Euthanasie : un premier dossier transmis à la justice


Partager
Euthanasie : un premier dossier transmis à la justice
Par Jean-Jacques Durré
Publié le - Modifié le
4 min

euthanasie 2Il aura fallu attendre 13 ans pour qu'un premier cas d’euthanasie soit dénoncé par la Commission de contrôle et transmis à la Justice. Un cas qui soulève de nombreuses questions…

Le sujet ne serait pas si grave qu'on pourrait parler de moment historique. En effet, depuis 2002 et la dépénalisation partielle de l’euthanasie en Belgique, c'est la première fois que la commission de contrôle, composée de médecins, de juristes et de membres de la société civile, transmet un dossier au Parquet général. Rappelons que le rôle de cette commission est de vérifier si les gestes d’euthanasie posés par des médecins sont conformes à la loi. Le fait de dénoncer à la justice une euthanasie est une procédure qui n’est prévue que si les conditions ne sont pas respectées d’après ce qui est décrit par le médecin dans une déclaration faite à posteriori, mais aussi après avoir demandé des explications au médecin concerné et, éventuellement, l’avoir entendu de vive voix.

Le cas problématique porte sur une patiente euthanasiée dans sa maison de repos à Anvers le 22 juin dernier. L’ensemble du processus a été filmé par une équipe de télévision australienne qui a notamment récolté les réactions du médecin avant et après son geste. Les images que montre ce reportage interpellent. Ainsi, on peut constater que la patiente ne souffre pas d’un problème physique particulier qui entraîne une souffrance inapaisable.
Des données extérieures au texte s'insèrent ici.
Lemma val_div (a c : Z) : (0 < c)%Z -> val (a / c) <= val a / IZR c.
Proof.
  intros Hc. unfold val. pose proof (div_floor a c Hc) as H. pose proof one_pos as H1.
  apply IZR_lt in Hc.
  replace (IZR a / IZR one / IZR c) with (IZR a / IZR c / IZR one) by (field; lra).
  apply Rmult_le_compat_r; [|exact H]. left. now apply Rinv_0_lt_compat.
Qed.

Lemma mul_up_sound (a b : Z) (x y : R) :
  0 <= x <= val a -> 0 <= y <= val b -> x * y <= val (mul_up a b).
Proof.
  intros Hx Hy. pose proof one_pos as H1.
  assert (H : val a * val b <= val (mul_up a b)).
  { unfold mul_up, val.
    pose proof (div_ceil (a * b) one ltac:(reflexivity)) as Hc. rewrite mult_IZR in Hc.
    replace (IZR a / IZR one * (IZR b / IZR one))
      with (IZR a * IZR b / IZR one / IZR one) by (field; lra).
    apply Rmult_le_compat_r; [|exact Hc]. left. now apply Rinv_0_lt_compat. }
  nra.
Qed.

Lemma mul_dn_sound (a : Z) (x : R) :
  0 <= val a <= x -> val (mul_dn a a) <= x * x.
Proof.
  intros Hx. pose proof one_pos as H1.
  assert (H : val (mul_dn a a) <= val a * val a).
  { unfold mul_dn, val.
    pose proof (div_floor (a * a) one ltac:(reflexivity)) as Hc. rewrite mult_IZR in Hc.
    replace (IZR a / IZR one * (IZR a / IZR one))
      with (IZR a * IZR a / IZR one / IZR one) by (field; lra).
    apply Rmult_le_compat_r; [|exact Hc]. left. now apply Rinv_0_lt_compat. }
  nra.
Qed.

(** A lower bound of [x * x / c] in fixed point. *)
Lemma sq_div_sound (a c : Z) (x : R) :
  (0 < c)%Z -> 0 <= val a <= x -> val (mul_dn a a / c) <= x * x / IZR c.
Proof.
  intros Hc Hx. pose proof (val_div (mul_dn a a) c Hc) as H.
  pose proof (mul_dn_sound a x Hx) as H'. apply IZR_lt in Hc.
  apply Rle_trans with (1 := H).
  apply Rmult_le_compat_r; [|exact H']. left. now apply Rinv_0_lt_compat.
Qed.

Lemma kernel_up_sound (T A : R) (Tb Ab : Z) :
  T <= val Tb -> 0 <= A <= val Ab -> kernel T A <= val (kernel_up Tb Ab).
Proof.
  intros HT HA. unfold kernel, kernel_up.
  destruct (Z.leb_spec Tb 0) as [Hle|Hgt].
  - apply val_le in Hle. rewrite val_0 in *.
    rewrite Rmax_left by lra. lra.
  - apply val_lt in Hgt. rewrite val_0 in Hgt.
    set (t := Rmax 0 T).
    assert (Ht : 0 <= t <= val Tb).
    { unfold t. split; [apply Rmax_l|]. apply Rmax_lub; lra. }
    pose proof (mul_up_sound Tb Tb t t Ht Ht) as H2.
    assert (H2' : 0 <= t * t <= val (mul_up Tb Tb)) by (split; [nra|exact H2]).
    pose proof (mul_up_sound _ _ _ _ H2' H2') as H4.
    apply mul_up_sound; [|exact HA]. split; [nra|exact H4].
Qed.

Lemma rho_sq : rho * rho = 1 / 3.
Proof. unfold rho. pose proof G2_sq. nra. Qed.

Lemma rho_range : 0 < rho <= val rho_up.
Proof.
  pose proof sqrt3_bounds.
  unfold rho, SimplexNoise.G2, val, rho_up, one. split; lra.
Qed.

Lemma box_up_sound (pl ph ml mh : Z) (p m : R) :
  (0 <= pl)%Z -> (ph <= one)%Z -> (0 <= ml)%Z -> (mh <= one)%Z ->
  val pl <= p <= val ph -> val ml <= m <= val mh ->
  phi p m <= val (box_up pl ph ml mh).
Proof.
  intros Hpl Hph Hml Hmh Hp Hm.
  pose proof rho_range as Hrho.
  pose proof (val_le _ _ Hpl) as Vpl. pose proof (val_le _ _ Hph) as Vph.
  pose proof (val_le _ _ Hml) as Vml. pose proof (val_le _ _ Hmh) as Vmh.
  rewrite val_0, ?val_one in *.
  unfold phi, box_up. rewrite !val_add.
  repeat apply Rplus_le_compat; apply kernel_up_sound.
  - unfold T0. rewrite !val_sub, val_half.
    pose proof (sq_div_sound pl 6 p ltac:(reflexivity) ltac:(lra)).
    pose proof (sq_div_sound ml 2 m ltac:(reflexivity) ltac:(lra)). lra.
  - unfold A0. split.
    + apply Rle_trans with (2 := Rmax_r _ _). lra.
    + apply Rmax_lub.
      * apply Rle_trans with (2 := val_le _ _ (Z.le_max_l _ _)).
        apply mul_up_sound; lra.
      * apply Rle_trans with (2 := val_le _ _ (Z.le_max_r _ _)). lra.
  - unfold T1. rewrite !val_sub, val_half.
    pose proof (sq_div_sound (one - ph) 6 (1 - p) ltac:(reflexivity)
                  ltac:(rewrite val_sub, val_one; lra)).
    pose proof (sq_div_sound (one - mh) 2 (1 - m) ltac:(reflexivity)
                  ltac:(rewrite val_sub, val_one; lra)). lra.
  - unfold A1. rewrite Rabs_pos_eq by lra. split.
    + apply Rle_trans with (2 := Rmax_r _ _). lra.
    + apply Rmax_lub.
      * apply Rle_trans with (2 := val_le _ _ (Z.le_max_l _ _)).
        apply mul_up_sound; [rewrite val_sub, val_one|]; lra.
      * apply Rle_trans with (2 := val_le _ _ (Z.le_max_r _ _)).
        rewrite val_sub, val_one. lra.
  - unfold T2. rewrite !val_sub, val_half.
    pose proof (sq_div_sound (2 * one - ph) 6 (2 - p) ltac:(reflexivity)
                  ltac:(rewrite val_sub, val_two; lra)).
    pose proof (sq_div_sound ml 2 m ltac:(reflexivity) ltac:(lra)). lra.
  - unfold A2. split.
    + apply Rle_trans with (2 := Rmax_r _ _). lra.
    + apply Rmax_lub.
      * apply Rle_trans with (2 := val_le _ _ (Z.le_max_l _ _)).
        apply mul_up_sound; [rewrite val_sub, val_two|]; lra.
      * apply Rle_trans with (2 := val_le _ _ (Z.le_max_r _ _)). lra.
Qed.

Lemma val_limit : val limit <= 1 / 70.
Proof. change limit with 239674%Z. unfold val, one. lra. Qed.

Lemma val_mid (a b : Z) (x : R) :
  val a <= x <= val b -> val a <= x <= val ((a + b) / 2) \/ val ((a + b) / 2) <= x <= val b.
Proof. intros H. destruct (Rle_dec x (val ((a + b) / 2))); [left|right]; lra. Qed.

Lemma check_sound (depth : nat) (pl ph ml mh : Z) (p m : R) :
  check depth pl ph ml mh = true ->
  (0 <= pl <= ph)%Z -> (ph <= one)%Z -> (0 <= ml <= mh)%Z -> (mh <= one)%Z ->
  val pl <= p <= val ph -> val ml <= m <= val mh -> m <= p ->
  phi p m <= 1 / 70.
Proof.
  revert pl ph ml mh.
  induction depth as [|d IH]; intros pl ph ml mh Hc Hpl Hph Hml Hmh Hp Hm Hmp;
    cbn [check] in Hc;
    (destruct (Z.ltb_spec ph ml) as [Hlt|_];
     [apply val_lt in Hlt; lra|]);
    (destruct (Z.leb_spec (box_up pl ph ml mh) limit) as [Hle|_];
     [apply val_le in Hle; pose proof val_limit;
      pose proof (box_up_sound pl ph ml mh p m ltac:(lia) Hph ltac:(lia) Hmh Hp Hm); lra|]).
  - discriminate.
  - apply andb_prop in Hc as [Hc H4]. apply andb_prop in Hc as [Hc H3].
    apply andb_prop in Hc as [H1 H2].
    assert (Hpm : (pl <= (pl + ph) / 2 <= ph)%Z)
      by (split; [apply Z.div_le_lower_bound|apply Z.div_le_upper_bound]; lia).
    assert (Hmm : (ml <= (ml + mh) / 2 <= mh)%Z)
      by (split; [apply Z.div_le_lower_bound|apply Z.div_le_upper_bound]; lia).
    destruct (val_mid pl ph p Hp) as [Hp'|Hp'], (val_mid ml mh m Hm) as [Hm'|Hm'].
    + apply (IH _ _ _ _ H1); auto; lia.
    + apply (IH _ _ _ _ H3); auto; lia.
    + apply (IH _ _ _ _ H2); auto; lia.
    + apply (IH _ _ _ _ H4); auto; lia.
Qed.

Lemma phi_mirror (p m : R) : phi (2 - p) m = phi p m.
Proof.
  unfold phi, T0, T1, T2, A0, A1, A2.
  replace (2 - (2 - p)) with p by ring.
  replace (1 - (2 - p)) with (- (1 - p)) by ring.
  rewrite Rabs_Ropp.
  replace (- (1 - p) * - (1 - p)) with ((1 - p) * (1 - p)) by ring.
  ring.
Qed.

Lemma check_unit_square : check 12 0 one 0 one = true.
Proof. vm_compute. reflexivity. Qed.

(** The sum of the three bounds is at most [1/70] on the whole cell. *)
Lemma phi_le (p m : R) :
  0 <= m -> m <= p -> m <= 2 - p -> phi p m <= 1 / 70.
Proof.
  intros Hm Hmp Hmq.
  assert (Hhalf : forall q, 0 <= q <= 1 -> m <= q -> phi q m <= 1 / 70).
  { intros q Hq Hmq'.
    apply (check_sound 12 0 one 0 one q m check_unit_square);
      rewrite ?val_0, ?val_one; unfold one; try lia; lra. }
  destruct (Rle_dec p 1).
  - apply Hhalf; lra.
  - rewrite <- phi_mirror. apply Hhalf; lra.
Qed.

End CertifiedBound.

Section NoiseRange.

Import SimplexNoise Bound.
Local Open Scope R_scope.

(** The first two components of every gradient are -1, 0 or 1. *)
Lemma grad3_range (gi : Z) :
  (-1 <= grad3_0 gi <= 1)%Z /\ (-1 <= grad3_1 gi <= 1)%Z.
Proof.
  unfold grad3_0, grad3_1. generalize (Z.to_nat gi). intros n.
  do 12 (destruct n as [|n]; [simpl; lia|]).
  destruct n; simpl; lia.
Qed.

Lemma dot_bound (a b x y : R) :
  -1 <= a <= 1 -> -1 <= b <= 1 ->
  Rabs (a * x + b * y) <= Rmax (Rabs (x + y)) (Rabs (x - y)).
Proof.
  intros Ha Hb.
  assert (H : Rabs (a * x + b * y) <= Rabs x + Rabs y).
  { apply Rle_trans with (1 := Rabs_triang _ _).
    rewrite !Rabs_mult.
    pose proof (Rabs_pos x). pose proof (Rabs_pos y).
    assert (Rabs a <= 1) by (apply Rabs_le; lra).
    assert (Rabs b <= 1) by (apply Rabs_le; lra).
    pose proof (Rabs_pos a). pose proof (Rabs_pos b). nra. }
  apply Rle_trans with (1 := H).
  unfold Rmax, Rabs.
  repeat match goal with
         | |- context [Rcase_abs ?z] => destruct (Rcase_abs z)
         | |- context [Rle_dec ?u ?v] => destruct (Rle_dec u v)
         end; lra.
Qed.

Lemma kernel_nonneg (T A : R) : 0 <= A -> 0 <= kernel T A.
Proof.
  intros HA. unfold kernel. pose proof (Rmax_l 0 T).
  apply Rmult_le_pos; [|exact HA]. nra.
Qed.

Lemma corner_bound (gi : Z) (x y : R) :
  Rabs (corner gi x y)
  <= kernel (1 / 2 - x * x - y * y) (Rmax (Rabs (x + y)) (Rabs (x - y))).
Proof.
  set (A := Rmax (Rabs (x + y)) (Rabs (x - y))).
  assert (HA : 0 <= A).
  { apply Rle_trans with (2 := Rmax_l _ _). apply Rabs_pos. }
  unfold corner. destruct (Rle_dec 0 (0.5 - x * x - y * y)) as [Ht|Ht].
  - destruct (grad3_range gi) as [[H0 H0'] [H1 H1']].
    apply IZR_le in H0, H0', H1, H1'.
    pose proof (dot_bound (IZR (grad3_0 gi)) (IZR (grad3_1 gi)) x y
                  ltac:(lra) ltac:(lra)) as Hd.
    fold A in Hd. unfold kernel.
    replace (0.5 - x * x - y * y) with (1 / 2 - x * x - y * y) in * by lra.
    rewrite Rmax_right by exact Ht.
    set (t := 1 / 2 - x * x - y * y) in *.
    rewrite Rabs_mult. rewrite (Rabs_pos_eq (t * t * (t * t))) by nra.
    apply Rmult_le_compat_l; [nra|exact Hd].
  - rewrite Rabs_R0. now apply kernel_nonneg.
Qed.

(** The offsets of the first corner, through the fractional parts [u], [v]
    of the skewed position. *)
Lemma first_corner (x y : R) :
  let s := (x + y) * F2 in
  let i := Int_part (x + s) in
  let j := Int_part (y + s) in
  let t := IZR (i + j) * G2 in
  exists u v, 0 <= u < 1 /\ 0 <= v < 1 /\
    x - (IZR i - t) = u - (u + v) * G2 /\
    y - (IZR j - t) = v - (u + v) * G2.
Proof.
  intros s i j t.
  exists (x + s - IZR i), (y + s - IZR j).
  pose proof (frac_range (x + s)). pose proof (frac_range (y + s)).
  fold i in H. fold j in H0.
  assert (Hs : s - (x + y + 2 * s) * G2 = 0).
  { unfold s. transitivity ((x + y) * ((1 - 2 * G2) * F2 - G2)); [ring|].
    rewrite F2_G2. ring. }
  unfold t. rewrite plus_IZR.
  repeat split; try lra; nra.
Qed.

(** In terms of [p = u + v] and [m = |u - v|]. *)
Lemma corner_args (u v dx dy cs cd : R) :
  let p := u + v in
  let m := Rabs (u - v) in
  let x := u - p * G2 + dx in
  let y := v - p * G2 + dy in
  x + y = (p - cs) * rho -> Rabs (x - y) = cd ->
  1 / 2 - x * x - y * y = 1 / 2 - (p - cs) * (p - cs) / 6 - cd * cd / 2 /\
  Rmax (Rabs (x + y)) (Rabs (x - y)) = Rmax (Rabs (p - cs) * rho) cd.
Proof.
  intros p m x y Hsum Hdiff. pose proof rho_sq as Hr. pose proof rho_range as Hr'.
  split.
  - assert (Hd2 : (x - y) * (x - y) = cd * cd).
    { rewrite <- Hdiff. unfold Rabs. destruct (Rcase_abs (x - y)); ring. }
    assert (Hs2 : (x + y) * (x + y) = (p - cs) * (p - cs) * (rho * rho))
      by (rewrite Hsum; ring).
    rewrite Hr in Hs2. nra.
  - rewrite Hsum, Hdiff, Rabs_mult, (Rabs_pos_eq rho) by lra. reflexivity.
Qed.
Souffrirait-elle d’une maladie psychique? se demande Le Soir.

Face caméra, le docteur Marc Van Hoey, son médecin traitant, en convient. "Elle ne veut pas mourir parce qu’elle est dépressive. Non. Mais parce qu’elle en a marre." Le médecin, qui remplit la déclaration face à la caméra, explique qu’il va indiquer "dépression réactive" sur la déclaration d’euthanasie et préciser qu’elle était impossible à traiter. La dame a en effet perdu sa fille quelques mois auparavant et n’a plus le goût de vivre. Or, c'est précisément un cas où l’avis d’un troisième médecin, psychologue, doit être récolté. Selon nos informations, cela n’aurait pas été le cas, même si un troisième médecin a été consulté. La "dépression réactive" est précisément un diagnostic qui doit écarter la demande d’euthanasie en attente, au moins, d’un traitement approprié, indique Le Soir.

Un cas embarrassant

A la fin du reportage, le docteur Van Hoey estime qu’il n’y aura "pas de problème". Comment en est-il sûr? Réponse du praticien: "Mon expérience". Et c'est précisément là que le bât blesse. D'abord, parce que cette réponse sous-entend que le même docteur a déjà pratiqué, en toute discrétion, des euthanasies qui ne respectaient pas la législation. Ce n'est pas impossible lorsqu'on sait que ce médecin préside "Recht op waardig sterven", une des associations qui militent en Flandre pour le droit de mourir dans la dignité. Cette prise de position remet une fois de plus au devant de la scène l'efficacité du contrôle de l’euthanasie. Ce n'est pas la première fois que les pratiques de la Commission de contrôle de l'euthanasie posent question. Ainsi, est-il possible qu'en 13 ans, ce soit le seul cas qui n'ait pas été conforme à la loi? Beaucoup de gens en doutent.

Le docteur Marc Van Hoey a été entendu mardi par la Commission qui a pourtant pris à l’unanimité des membres présents la décision de renvoyer le médecin devant la justice, laquelle devra enquêter et prendre éventuellement les poursuites pénales nécessaires. De toute évidence, la décision de la Commission prise à l'unanimité prouve que l’ensemble des membres a estimé que le médecin n’aurait pas respecté les conditions imposées par la loi. Le médecin pourrait en conséquence être poursuivi pour assassinat. Il faut dire que le cas est embarrassant et qu'on voit mal comment les membres de la Commission auraient pu ne pas donner de suite. Mais la question est de savoir ce qu'a décidé la commission face à d'autres cas similaires non médiatisés?

Enfin, comme l'indique La Libre, "il est permis de s’interroger sur le lien entre la médiatisation d’un dossier concret et sa transmission à la justice". Et le quotidien de s'interroger sur les motivations de la mise en scène télévisée du geste posé par le Docteur Van Hoey: "S’est-il laissé filmer afin de faire modifier la loi en permettant d’élargir le suicide assisté?"

La justice devra se prononcer, mais il est peut-être grand temps que le législateur s'interroge sur les pratiques de la Commission de contrôle de l'euthanasie.